# TASK INSTRUCTIONS:
Write out every line exactly, from the first line of the records below through the line that contains "upsert_pending_with_demand julianday d".

Items from a data source
Inductive signal_step (d d' : db) : Prop :=
| sg_pending id r now g op h f : clock_ok now → upsert_pending d id r now g op h f = Ok d' → signal_step d d'
| sg_pending_demand id r now g op h f s dm : clock_ok now →
    upsert_pending_with_demand julianday d id r now g op h f = Ok (s, dm, d') → signal_step d d'
| sg_clear id : d' = clear_pending d id → signal_step d d'
| sg_consume items now out : consume_pending_demand d items now = Ok (out, d') → signal_step d d'
| sg_prepared id r n ttl image now out : clock_ok now →
    upsert_prepared_capacity d id r n ttl image now = Ok (out, d') → signal_step d d'
| sg_delete_prepared id out : delete_prepared_capacity d id = Ok (out, d') → signal_step d d'
| sg_create a h op uuid now us r p :
    allocate_sandbox_create_with_pending d a h op uuid now us = Ok (r, p, d') → signal_step d d'
| sg_demand now dm : pending_demand julianday d now = Ok (dm, d') → signal_step d d'.

Lemma upsert_pending_ok d id r now g op h f s d' :
  clock_ok now → signals_ok d → upsert_pending_unlocked d id r now g op h f = Ok (s, d') → signals_ok d'.
Proof.
  intros Hn [H1 H2] H. unfold upsert_pending_unlocked in H. apply res_bind_Ok in H as (r' & Hr & [= <- <-]).
  apply rq_reread in Hr as [Hv _]. split; [|done]. intros k p. cbn [on_pending pending].
  intros [[<- <-]|[_ Hp]]%lookup_insert_Some; [|by apply H1].
  cbn [pd_sandbox_id pd_attempts pd_generation pd_resources pd_updated_at pd_created_at].
  destruct (pending d !! id) as [e|] eqn:Ee; cbn [fmap option_fmap option_map].
  - destruct (H1 id e Ee) as (_ & Ha & Hg & _ & _ & Hc). rewrite pending_row_same by done.
    destruct (_ && _); (split_and!; [done|lia|lia|done|by exists now|]); [done|by exists now].
  - split_and!; [done|lia|lia|done|by exists now|by exists now].
Qed.
Lemma filter_ok d d' (P : string * PendingSandboxDemand → Prop) (R : string * PreparedCapacityDemand → Prop)
    `{∀ x, Decision (P x), ∀ x, Decision (R x)} :
  pending d' = filter P (pending d) → prepared_capacity d' = filter R (prepared_capacity d) → signals_ok d → signals_ok d'.
Proof.
  intros E1 E2 [H1 H2]. split; [rewrite E1|rewrite E2]; intros k p [Hp _]%map_lookup_filter_Some; eauto.
Qed.
Lemma prune_ok d now d' : prune_expired julianday d now = Ok d' → signals_ok d → signals_ok d'.
Proof.
  unfold prune_expired. intros (c1 & _ & H)%res_bind_Ok. apply res_bind_Ok in H as (c2 & _ & [= <-]).
  eapply filter_ok; done.
Qed.
Lemma map_filter_true {A} (m : gmap string A) : filter (λ _, True) m = m.
Proof. apply map_filter_id. by intros. Qed.
Lemma consume_ok rows : ∀ d acc out d', foldl consume_one (acc, d) rows = (out, d') →
  prepared_capacity d' = prepared_capacity d ∧ ∀ k p, pending d' !! k = Some p → pending d !! k = Some p.
Proof.
  induction rows as [|x rows IH]; intros d acc out d' H; simpl in H; [by simplify_eq|].
  destruct (pending d !! pd_sandbox_id x) as [row|]; [case_match|]; apply IH in H as [E H]; [|done..].
  split; [done|]. intros k p Hp%H. cbn [on_pending pending] in Hp. by apply lookup_delete_Some in Hp as [_ ?].
Qed.
Lemma claim_ok r now us d o d' : claim_prepared_capacity r now us d = Ok (o, d') → signals_ok d → signals_ok d'.
Proof.
  intros H Hok. pose proof (claim_pending _ _ _ _ _ _ H) as Ep. pose proof (claim_spec _ _ _ _ _ _ Hok H) as Hc.
  destruct Hok as [H1 H2]. split; [by rewrite Ep|]. destruct o as [p|]; [|by destruct Hc as [-> _]].
  destruct Hc as (Hp & _ & _ & _ & Hne). intros k q Hq. destruct (decide (k = pc_prepare_id p)) as [->|]; [|rewrite Hne in Hq; eauto].
  destruct (H2 _ _ Hp) as (_ & Hc & Hv & He). unfold claim_prepared_capacity in H. apply res_bind_Ok in H as (l & _ & H).
  destruct l as [|p0 ps]; [done|]. set (m := foldl _ p0 ps) in H. case_match eqn:Em.
  - injection H as <- <-. cbn [on_prepared prepared_capacity] in Hq. by rewrite lookup_delete_eq in Hq.
  - apply res_bind_Ok in H as (rest & [-> Hr]%prepared_init_Ok & [= <- <-]).
    cbn [on_prepared prepared_capacity] in Hq. rewrite lookup_insert_eq in Hq. injection Hq as <-. done.
Qed.
Lemma create_ok d a h op uuid now us r p d' :
  allocate_sandbox_create_with_pending d a h op uuid now us = Ok (r, p, d') → signals_ok d → signals_ok d'.
Proof.
  unfold allocate_sandbox_create_with_pending. intros [_ H]%raise_if_Ok Hok. unfold allocate_create in H.
  apply res_bind_Ok in H as (ex & _ & H). destruct ex as [e|]; [by apply raise_if_Ok in H as [_ [= _ _ <-]]|].
  apply res_bind_Ok in H as (stored & _ & H). apply res_bind_Ok in H as ([o d1] & Hc & [= _ _ <-]).
  eapply claim_ok; [exact Hc|]. destruct (write_sandbox_signals stored d) as [E1 E2]. destruct Hok as [H1 H2].
  split; cbn [on_pending pending prepared_capacity]; [rewrite E2|by rewrite E1].
  intros k q [_ Hq]%lookup_delete_Some. eauto.
Qed.

Lemma signal_step_ok d d' : signal_step d d' → signals_ok d → signals_ok d'.
Proof.
  intros Hs Hok. destruct Hs as [id r now g op h f Hn H|id r now g op h f s dm Hn H|id ->|items now out H
    |id r n ttl image now out Hn H|id out H|a h op uuid now us r p H|now dm H].
  - unfold upsert_pending in H. apply res_bind_Ok in H as ([s d1] & H & [= <-]). by eapply upsert_pending_ok.
  - unfold upsert_pending_with_demand in H. apply res_bind_Ok in H as ([s' d1] & H1 & H).
    apply res_bind_Ok in H as ([dm' d2] & H2 & [= _ _ <-]). unfold pending_demand in H2.
    apply res_bind_Ok in H2 as (d3 & H3 & H2). apply res_bind_Ok in H2 as (? & _ & [= _ <-]).
    eapply prune_ok; [exact H3|]. by eapply upsert_pending_ok.
  - destruct Hok as [H1 H2]. split; [|done]. simpl. intros k p [_ Hp]%lookup_delete_Some. eauto.
  - unfold consume_pending_demand in H. apply res_bind_Ok in H as ([rows d1] & Ha & H).
    unfold active_pending in Ha. apply res_bind_Ok in Ha as (ex & _ & [= Hrows <-]).
    assert (signals_ok (on_pending (filter (λ kp, kp.1 ∉ pd_sandbox_id <$> ex)) d)) as Hok1.
    { eapply (filter_ok d); [done| |done]. symmetry. apply map_filter_true. }
    destruct rows as [|p0 rows]; [by simplify_eq|]. injection H as H.
    apply consume_ok in H as [E Hp]. destruct Hok1 as [H1 H2]. split; [eauto|by rewrite E].
  - unfold upsert_prepared_capacity in H. apply raise_if_Ok in H as [_ H]. apply res_bind_Ok in H as (ex & Hex & H).
    apply res_bind_Ok in H as (e & [-> He]%add_seconds_Ok & H). apply res_bind_Ok in H as (st & Hst & H).
    apply prepared_init_Ok in Hst as [-> Hc]. apply res_bind_Ok in H as (? & [Hv _]%rq_reread & [= <- <-]).
    destruct Hok as [H1 H2]. split; [done|]. intros k q. cbn [on_prepared prepared_capacity].
    intros [[<- <-]|[_ Hq]]%lookup_insert_Some; [|by apply H2]. simpl in *. split_and!; [done|lia|lia|done| |eauto].
    destruct (prepared_capacity d !! id) as [e0|] eqn:E0; [|injection Hex as <-; by exists now].
    apply res_bind_Ok in Hex as (q0 & [-> _]%prepared_init_Ok & [= <-]). by destruct (H2 id e0 E0) as (_ & _ & _ & ? & _).
  - unfold delete_prepared_capacity in H. apply res_bind_Ok in H as (ex & _ & [= _ <-]). destruct Hok as [H1 H2].
    split; [done|]. simpl. intros k q [_ Hq]%lookup_delete_Some. eauto.
  - by eapply create_ok.
  - unfold pending_demand in H. apply res_bind_Ok in H as (d1 & H1 & H). apply res_bind_Ok in H as (? & _ & [= _ <-]).
    by eapply prune_ok.
Qed.
End signals.

(** ** What the autoscaler reads *)

Lemma substring_all s : String.substring 0 (String.length s) s = s.
Proof. induction s as [|c s IH]; simpl; [done|by rewrite IH]. Qed.
Lemma substring_after p s :
  String.substring (String.length p) (String.length (p +:+ s) - String.length p) (p +:+ s) = s.
Proof.
  induction p as [|c p IH]; simpl; [|exact IH]. rewrite Nat.sub_0_r. apply substring_all.
Qed.
Lemma prefix_app p s : String.prefix p (p +:+ s) = true.
Proof. induction p as [|c p IH]; simpl; [by destruct s|]. by destruct (Ascii.ascii_dec c c). Qed.
Lemma demand_sandbox_wake s : demand_sandbox (wake_pending_demand_id s) = Some s.
Proof.
  unfold demand_sandbox, wake_pending_demand_id. rewrite prefix_app, substring_after.
  assert (String.prefix "__migration__:" ("__wake__:" +:+ s) = false) as -> by done. done.
Qed.

Lemma signal_expired_iso u created now : clock_ok u →
  signal_expired (iso u) created now = Ok (u + PENDING_DEMAND_TTL_SECONDS * 1000000 <=? now).
Proof.
  intros Hu. unfold signal_expired. assert (0 ≤ PENDING_DEMAND_TTL_SECONDS) by done. destruct Hu.
  rewrite parse_of_iso by (unfold PENDING_DEMAND_TTL_SECONDS in *; lia). cbn [res_bind].
  change (Z.max 1 PENDING_DEMAND_TTL_SECONDS) with PENDING_DEMAND_TTL_SECONDS.
  assert (add_seconds u PENDING_DEMAND_TTL_SECONDS = Ok (u + PENDING_DEMAND_TTL_SECONDS * 1000000)) as ->; [|done].
  apply add_seconds_Ok. unfold PENDING_DEMAND_TTL_SECONDS in *. lia.
Qed.

(** The rows that count at [now] *)
Definition live_rows (d : db) (now : Z) : list PendingSandboxDemand :=
  filter (λ p, signal_expired (pd_updated_at p) (pd_created_at p) now = Ok false) (map_to_list (pending d)).*2.
Definition live_reservations (d : db) (now : Z) : list PreparedCapacityDemand :=
  filter (λ p, past (pc_expires_at p) now = Ok false) (map_to_list (prepared_capacity d)).*2.

Lemma live_pending_ok d now : signals_ok d → live_pending d now = Ok (live_rows d now).
Proof.
  intros [H1 _]. unfold live_pending, live_rows.
  assert (pending_from_row <$> (map_to_list (pending d)).*2 = (map_to_list (pending d)).*2) as ->.
  { rewrite <-(list_fmap_id (map_to_list (pending d)).*2) at 2. apply list_fmap_ext. intros i p Hp.
    apply list_elem_of_lookup_2, map_values in Hp as [k Hk]. destruct (H1 k p Hk) as (_ & ? & ? & _).
    by apply pending_row_same. }
  apply res_filter_Ok. split.
  - intros p [k Hk]%map_values. destruct (H1 k p Hk) as (_ & _ & _ & _ & (u & Hu & ->) & _).
    rewrite signal_expired_iso by done. simpl. eauto.
  - apply list_filter_iff. intros p. destruct (signal_expired _ _ _) as [[]|]; simpl; naive_solver.
Qed.
Lemma live_prepared_ok d now : signals_ok d → live_prepared d now = Ok (live_reservations d now).
Proof.
  intros [_ H2]. unfold live_prepared, live_reservations.
  assert (res_map prepared_init (map_to_list (prepared_capacity d)).*2 = Ok (map_to_list (prepared_capacity d)).*2) as ->.
  { apply res_map_Ok, Forall2_same_length_lookup_2; [done|]. intros i p q Hp Hq. simplify_eq.
    apply list_elem_of_lookup_2, map_values in Hp as [k Hk]. destruct (H2 k p Hk) as (_ & ? & _). by apply prepared_init_Ok. }
  cbn [res_bind]. apply res_filter_Ok. split.
  - intros p [k Hk]%map_values. destruct (H2 k p Hk) as (_ & _ & _ & _ & e & He & ->). rewrite past_iso by done. simpl. eauto.
  - apply list_filter_iff. intros p. destruct (past _ _) as [[]|]; simpl; naive_solver.
Qed.

(** The request a pending row becomes *)
Definition request_for (d : db) (p : PendingSandboxDemand) (r : SandboxPlacementRequest) : Prop :=
  pr_resources r = pd_resources p ∧ pr_count r = 1 ∧ excluded_jobs d p = Ok (pr_excluded_job_ids r).
Definition reservation_request (p : PreparedCapacityDemand) : SandboxPlacementRequest :=
  mkPR (pc_resources p) (pc_count p) [] (pc_image p).
Definition waited (now : Z) (created_at : string) (seconds : Z) : Prop :=
  ∀ c, parse_iso_datetime created_at = Ok (Some c) → Z.quot (now - c) 1000000 ≤ seconds.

# TASK OUTPUT:
Inductive signal_step (d d' : db) : Prop :=
| sg_pending id r now g op h f : clock_ok now → upsert_pending d id r now g op h f = Ok d' → signal_step d d'
| sg_pending_demand id r now g op h f s dm : clock_ok now →
    upsert_pending_with_demand julianday d id r now g op h f = Ok (s, dm, d') → signal_step d d'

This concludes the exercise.